Dötsch (1982) carefully described the movements of the mandibular head within the glenoid fossa, but she did not single out its extreme position at the occlusion of the leading edges of the procumbent first incisors. This rostral biting point is obviously reached when the mandible is shifted forward and downward. Figure 20 suggests that this movement is guided by the oblique dorsal plane of the processus glenoideus inferior. By this downward movement of the lower jaw, the articulation of the molars is unlocked. This assumed functional relationship between the secondary development of the lower compartment of the squamoso-dentary jaw joint (with its processus glenoideus inferior) and the specialized and apomorphic incisal biting, suggests that there exists a correlation between these two neomorphic features – a case of co-evolution of two heterogeneous structural units.
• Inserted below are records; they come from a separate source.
(** X15. When the peer is not authorized the attempt is given up and the
    notifications that waited for it are lost: they are neither written nor
    buffered, and nothing is reported.  Until the stream ends the same
    happens to every notification submitted. *)
Theorem unauthorized_peer_loses_submissions (o : Options) (s : Socket)
    (n : Notification) (ns ms : list Notification) (junks : list (list Z)) :
  authorized s = false ->
  run Errors
    (map CallSendNotification (n :: ns)
     ++ [InitializeDone s; TlsConnected]
     ++ map CallSendNotification ms ++ map QThen junks)
    (new_Connection o) =
  (with_deferredConnection (Some {| d_state := Rejected; d_thens := [] |})
     (with_socket (Some s) (new_Connection o)),
   [EvInitialize; EvTlsConnect]).
Proof.
  intros Hauth.
  rewrite run_app, run_calls_new. cbn [fst snd].
  rewrite run_app. cbn [fst snd].
  set (c := with_deferredConnection
              (Some {| d_state := Rejected; d_thens := [] |})
              (with_socket (Some s) (new_Connection o))).
  assert (run Errors [InitializeDone s; TlsConnected]
            (with_deferredConnection
               (Some {| d_state := Pending; d_thens := n :: ns |})
               (new_Connection o)) = (c, [EvTlsConnect])) as ->.
  { subst c.
    unfold run, exec, listening, initialized, tlsConnected, q_reject, isResolved.
    js_simpl. by rewrite Hauth. }
  cbn [fst snd]. rewrite run_app.
  assert (forall l, run Errors (map CallSendNotification l) c = (c, [])) as ->.
  { induction l as [|m l IH]; [done|]. cbn [map run].
    assert (exec Errors (CallSendNotification m) c = (Normal tt, c, []))
      as -> by done.
    unfold final, effects. cbn [fst snd]. by rewrite IH. }
  cbn [fst snd].
  assert (forall l, run Errors (map QThen l) c = (c, [])) as ->.
  { induction l as [|j l IH]; [done|]. cbn [map run].
    assert (exec Errors (QThen j) c = (Normal tt, c, [])) as -> by done.
    unfold final, effects. cbn [fst snd]. by rewrite IH. }
  done.
Qed.

(** A 'drain' on a connected socket that takes the write: the first
    notification of the buffer is handed to [sendNotification]. *)
Lemma exec_SocketDrain_ready (c : Connection) (s : Socket) (d : Deferred)
    (n : Notification) (rest : list Notification) :
  socket c = Some s ->
  backpressured s = false ->
  deferredConnection c = Some d ->
  d_state d = Fulfilled ->
  notificationBuffer c = n :: rest ->
  exec Errors SocketDrain c =
  (Normal tt,
   with_q_scheduled (q_scheduled c ++ [n]) (with_notificationBuffer rest c), []).
Proof.
  intros Hs Hbp Hd Hful Hbuf.
  unfold exec, listening, socketDrained, sendNotification, connect, q_then.
  destruct c as [o uid cached buf so dc t q]. simpl in *. subst.
  destruct d as [st th]. simpl in *. subst. js_simpl.
  by rewrite Hbp.
Qed.

Lemma run_drains (ns : list Notification) :
  forall (junks : list (list Z)) (c : Connection) (s : Socket) (d : Deferred)
         (rest : list Notification),
    length junks = length ns ->
    socket c = Some s ->
    backpressured s = false ->
    deferredConnection c = Some d ->
    d_state d = Fulfilled ->
    q_scheduled c = [] ->
    notificationBuffer c = ns ++ rest ->
    Forall sendable ns ->
    0 <= currentId c <= 0xffffffff ->
    let r := run Errors (flat_map (fun j => [SocketDrain; QThen j]) junks) c in
    writes r.2 = sent_frames c (currentId c) ns /\
    callbacks r.2 = [] /\
    attempts r.2 = 0%nat /\
    q_scheduled r.1 = [] /\
    notificationBuffer r.1 = rest /\
    socket r.1 = Some s.
Proof.
  induction ns as [|n ns IH];
    intros junks c s d rest Hlen Hs Hbp Hd Hful Hq Hbuf Hall Hid.
  { destruct junks; [|done]. simpl. by repeat split. }
  destruct junks as [|junk junks]; [done|].
  inversion Hall as [|? ? Hn Hns]; subst. cbv zeta.
  cbn [flat_map app]. rewrite run_cons.
  rewrite (exec_SocketDrain_ready c s d n (ns ++ rest)) by done.
  unfold final, effects. cbn [fst snd].
  rewrite Hq. cbn [app].
  set (c1 := with_q_scheduled [n] (with_notificationBuffer (ns ++ rest) c)).
  rewrite run_cons.
  rewrite (exec_QThen_sends junk c1 s n []) by done.
  unfold final, effects. cbn [fst snd].
  destruct (after_send_fields (with_q_scheduled [] c1) n)
    as (Hs' & Hd' & Hq' & Hb' & Ho' & Hi').
  destruct (IH junks (after_send (with_q_scheduled [] c1) n) s d rest)
    as (Hw & Hcb & Hatt & Hqf & Hbf & Hsf); try done.
  - simpl in Hlen. lia.
  - by rewrite Hs'.
  - by rewrite Hd'.
  - rewrite Hi'. by apply next_id_range.
  - rewrite !writes_app, !callbacks_app, !attempts_app. simpl.
    rewrite Hw, Hcb, Hatt, Hqf, Hbf, Hsf, Hi'. simpl.
    rewrite (sent_frames_options _ c) by done.
    by repeat split.
Qed.

(** X16. The buffer is emptied in order.  On a connected socket that
    takes the writes, each 'drain' hands the first notification of the
    buffer to [sendNotification]; when the buffer holds notifications that
    can be written, as many drains write their frames in the order of the
    buffer, with the identifiers from [currentId] on, and leave the buffer
    empty. *)
Theorem buffer_is_drained_in_order (c : Connection) (s : Socket)
    (d : Deferred) (junks : list (list Z)) :
  socket c = Some s ->
  backpressured s = false ->
  deferredConnection c = Some d ->
  d_state d = Fulfilled ->
  q_scheduled c = [] ->
  Forall sendable (notificationBuffer c) ->
  length junks = length (notificationBuffer c) ->
  0 <= currentId c <= 0xffffffff ->
  let r := run Errors (flat_map (fun j => [SocketDrain; QThen j]) junks) c in
  writes r.2 = sent_frames c (currentId c) (notificationBuffer c) /\
  callbacks r.2 = [] /\
  attempts r.2 = 0%nat /\
  notificationBuffer r.1 = [] /\
  q_scheduled r.1 = [].
Proof.
  intros Hs Hbp Hd Hful Hq Hall Hlen Hid. cbv zeta.
  destruct (run_drains (notificationBuffer c) junks c s d [])
    as (Hw & Hcb & Hatt & Hqf & Hbf & _); try done.
  by rewrite app_nil_r.
Qed.

End Order.

(** ** Recovery after an error *)

Section Recovery.

Variable Errors : ErrorsTable.

Lemma run_one (e : op) (c : Connection) :
  run Errors [e] c = (final (exec Errors e c), effects (exec Errors e c)).
Proof. cbn [run fst snd]. by rewrite app_nil_r. Qed.

(** The stream closes with notifications in the buffer, the credentials
    are there, and the new stream connects: the first notification of the
    buffer is handed to [sendNotification], and the callbacks that waited
    for the old connection are gone. *)
Lemma run_reconnect (c : Connection) (s s' : Socket) (d : Deferred)
    (n : Notification) (rest : list Notification) :
  socket c = Some s ->
  deferredConnection c = Some d ->
  notificationBuffer c = n :: rest ->
  authorized s' = true ->
  backpressured s' = false ->
  let r := run Errors [SocketClose; InitializeDone s'; TlsConnected] c in
  r.1 = {| options := options c; currentId := currentId c;
           cachedNotifications := cachedNotifications c;
           notificationBuffer := rest; socket := Some s';
           deferredConnection := Some {| d_state := Fulfilled; d_thens := [] |};
           connectionTimeout :=
             connectionTimeout c || (opt_connectionTimeout (options c) >? 0);
           q_scheduled := q_scheduled c ++ [n] |} /\
  writes r.2 = [] /\
  callbacks r.2 = [] /\
  attempts r.2 = 1%nat.
Proof.
  intros Hs Hd Hbuf Hauth Hbp. cbv zeta.
  rewrite run_cons.
  assert (exec Errors SocketClose c = restartConnection c) as ->.
  { unfold exec, listening, bind, this, skip, ret. rewrite Hs. simpl.
    by destruct (restartConnection c) as [[[a|e] c'] es]. }
  rewrite (restartConnection_run c d Hd), Hbuf, Hs.
  unfold final, effects. cbn [fst snd is_defined].
  destruct c as [o uid cached buf so dc t q]. simpl in *. subst.
  unfold run, exec, listening, initialized, tlsConnected, socketDrained,
    sendNotification, connect, q_then, q_resolve, isResolved.
  js_simpl. rewrite Hauth. simpl.
  destruct t, (opt_connectionTimeout o >? 0); js_simpl; rewrite ?Hbp;
    js_simpl; done.
Qed.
In ontogeny, the differentiation of the jaw joint takes place prior to tooth eruption (Figs 15, 16). Whereas the joints have already reached maturity by postnatal day 15, tooth eruption begins in Crocidura russula just at this time, and in Sorex araneus only at day 22 or 23 (Vogel 1973). The function of the incisal bite seems to depend on the finished mandibular joint. Prior to biting, the mandibular jaw functions in suckling. The validity of this hypothesis may be tested by the fossil record. Heterosoricids from the Oligocene and Miocene already possess procumbent lower incisors and an elongated and oblique mandibular facet (Rabeder 1998). In Trimylus the dentary facets are widely divergent, whereas inn Domnina they are much more continuous (Asher 2005: fig. 5.3).
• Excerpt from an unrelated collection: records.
(** * Content-addressed artifact manifests: wandb/apis/artifacts.py

    A shallow embedding of the artifact module: path-spec resolution,
    the canonical metadata serialization, manifest construction, and the
    create / stream / commit synchronization of [LocalArtifact].

    Strings are byte strings (UTF-8), so the lexicographic order of
    [String.compare] is Python's code-point order.  A Python [dict] is an
    association list with unique keys, kept in iteration order, because
    the order in which [items()] yields the pairs decides the order of
    the manifest entries. *)

From Stdlib Require Import String Ascii List ZArith Bool Lia.
From Stdlib Require Import Permutation Sorted OrderedTypeEx DecimalString.
Import ListNotations.
Open Scope string_scope.

(* ================================================================= *)
(** ** Python exceptions and the error monad *)

Inductive exn : Type :=
| ValueError (msg : string)
| Exception (msg : string)
| TypeError (msg : string)
| AttributeError (msg : string)
| IOError.

Inductive result (A : Type) : Type :=
| Ok (a : A)
| Raise (e : exn).
Arguments Ok {A} a.
Arguments Raise {A} e.

Definition bind {A B} (c : result A) (k : A -> result B) : result B :=
  match c with
  | Ok a => k a
  | Raise e => Raise e
  end.

Declare Scope py_scope.
Delimit Scope py_scope with py.
Notation "x <- c ;; k" := (bind c (fun x => k))
  (at level 61, c at next level, right associativity) : py_scope.
Notation "' pat <- c ;; k" := (bind c (fun x => match x with pat => k end))
  (at level 61, pat pattern, c at next level, right associativity) : py_scope.
Open Scope py_scope.

(** [for x in l: ...] collecting one value per element; the first
    exception leaves the loop. *)
Definition mapM {A B} (f : A -> result B) : list A -> result (list B) :=
  fix go (l : list A) : result (list B) :=
    match l with
    | [] => Ok []
    | x :: t =>
        match f x with
        | Raise e => Raise e
        | Ok y => match go t with
                  | Raise e => Raise e
                  | Ok ys => Ok (y :: ys)
                  end
        end
    end.

(** The names the specification gives to the raise sites of the module. *)
Definition DuplicateNameError : exn :=
  ValueError "Duplicate file name found in artifact file list. Pass a dictionary instead.".
Definition InvalidInputError : exn :=
  ValueError "paths must be a list, dictionary, or valid file or directory path.".
Definition EmptyInputError : exn :=
  ValueError "At least one valid path must be specified.".
Definition AmbiguousMetadataError : exn :=
  ValueError "may not specify metadata argument if paths contains artifact-metadata.json".
Definition SerializationError : exn :=
  ValueError "Out of range float values are not JSON compliant".
Definition UnexpectedStateError : exn :=
  Exception "Server artifact not in PENDING state".
Definition NotSavedError : exn :=
  ValueError "Must call save first".
Definition PathTypeError : exn :=
  ValueError "path must be a local file or directory".
Definition NotCallableError : exn :=
  TypeError "'str' object is not callable".
Definition NoAttributeError : exn :=
  AttributeError "'dict' object has no attribute 'state'".
Definition NoIdAttributeError : exn :=
  AttributeError "'dict' object has no attribute 'id'".
Definition NoneTypeIdError : exn :=
  AttributeError "'NoneType' object has no attribute 'id'".

(* ================================================================= *)
(** ** Dictionaries *)

Definition dict (V : Type) : Type := list (string * V).

Definition keys {V} (d : dict V) : list string := map fst d.

Fixpoint dict_get {V} (d : dict V) (k : string) : option V :=
  match d with
  | [] => None
  | (k', v) :: t => if (k' =? k)%string then Some v else dict_get t k
  end.

(** [k in d] *)
Definition dict_mem {V} (k : string) (d : dict V) : bool :=
  match dict_get d k with Some _ => true | None => false end.

(** [d[k] = v]: an existing key keeps its place, a new one goes last. *)
Fixpoint dict_set {V} (d : dict V) (k : string) (v : V) : dict V :=
  match d with
  | [] => [(k, v)]
  | (k', v') :: t =>
      if (k' =? k)%string then (k, v) :: t else (k', v') :: dict_set t k v
  end.

(** What is left of [d] after [d.pop(k)]. *)
Definition dict_remove {V} (d : dict V) (k : string) : dict V :=
  filter (fun kv => negb (fst kv =? k)%string) d.

Fixpoint nodupb (l : list string) : bool :=
  match l with
  | [] => true
  | x :: t => negb (existsb (String.eqb x) t) && nodupb t
  end.

(** [sorted(d.items())]: the keys of a dictionary are distinct, so the
    order of the pairs is the order of their keys. *)
Fixpoint insert_item {V} (x : string * V) (l : list (string * V)) : list (string * V) :=
  match l with
  | [] => [x]
  | y :: t => if String.leb (fst x) (fst y) then x :: y :: t else y :: insert_item x t
  end.

Fixpoint sorted_items {V} (l : list (string * V)) : list (string * V) :=
  match l with
  | [] => []
  | x :: t => insert_item x (sorted_items t)
  end.

(** The order [sorted] puts two items in. *)
Definition key_le {V} (a b : string * V) : Prop := String.leb (fst a) (fst b) = true.

(** [sep.join(l)] *)
Fixpoint join (sep : string) (l : list string) : string :=
  match l with
  | [] => ""
  | [x] => x
  | x :: t => x ++ sep ++ join sep t
  end.

(** [s * n] *)
Fixpoint repeat_string (s : string) (n : nat) : string :=
  match n with
  | O => ""
  | S m => s ++ repeat_string s m
  end.

Definition newline : string := String (ascii_of_nat 10) EmptyString.
Definition nul : string := String (ascii_of_nat 0) EmptyString.

(* ================================================================= *)
(** ** posixpath.basename *)

Fixpoint has_sep (p : string) : bool :=
  match p with
  | EmptyString => false
  | String c rest => (c =? "/")%char || has_sep rest
  end.

(** [p[p.rfind('/') + 1:]] *)
Fixpoint basename (p : string) : string :=
  match p with
  | EmptyString => EmptyString
  | String c rest =>
      if has_sep rest then basename rest
      else if (c =? "/")%char then rest else p
  end.

(* ================================================================= *)
(** ** JSON documents and [json.dump(..., sort_keys=True, allow_nan=False, indent=4)] *)

(** A float is either finite, identified by its [repr], or one of the
    three values that [allow_nan=False] rejects. *)
Inductive pyfloat : Type :=
| Finite (repr : string)
| NaN
| Infinity
| NegInfinity.

#[local] Set Warnings "-register-all".

Inductive json : Type :=
| JNull
| JBool (b : bool)
| JInt (z : Z)
| JFloat (f : pyfloat)
| JStr (s : string)
| JList (l : list json)
| JDict (d : list (string * json)).

(** Induction on documents that reaches the elements of lists and the
    members of dictionaries. *)
Section JsonInduction.
Variable P : json -> Prop.
Hypothesis Hnull : P JNull.
Hypothesis Hbool : forall b, P (JBool b).
Hypothesis Hint : forall z, P (JInt z).
Hypothesis Hfloat : forall f, P (JFloat f).
Hypothesis Hstr : forall s, P (JStr s).
Hypothesis Hlist : forall l, Forall P l -> P (JList l).
Hypothesis Hdict : forall d, Forall (fun kv => P (snd kv)) d -> P (JDict d).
Figure 20 shows that the temporomandibular joint of soricids is shifted forward by at least 10 % of skull length, i.e., somewhat more than 2 mm in the two studied species. In other mammals the jaw joint is normally located directly adjacent to the meatus acusticus externus, i.e., anterolateral to the middle ear, but in the soricids it is shifted to the posterior part of the orbitotemporal fossa. Only cross sections show that the joint thereby comes to lie at the side of the expanded posterior nasal capsule (cf. Fig. 1). Our ontogenetic analysis shows that the connection of the glenoid region of the squamosal with the nasal capsule is therefore provided by the orbitosphenoid and alisphenoid. It was also shown above, that the final stages of this shift only take place in the first two postnatal weeks, and it was also demonstrated that the shift proceeds a little further in Sorex than in Crocidura (see also Fig. 12). Because we have no data available from the mass of the adductor muscles, we have made no efforts to calculate absolute measures of incisal bite force (Carraway and Verts 1994).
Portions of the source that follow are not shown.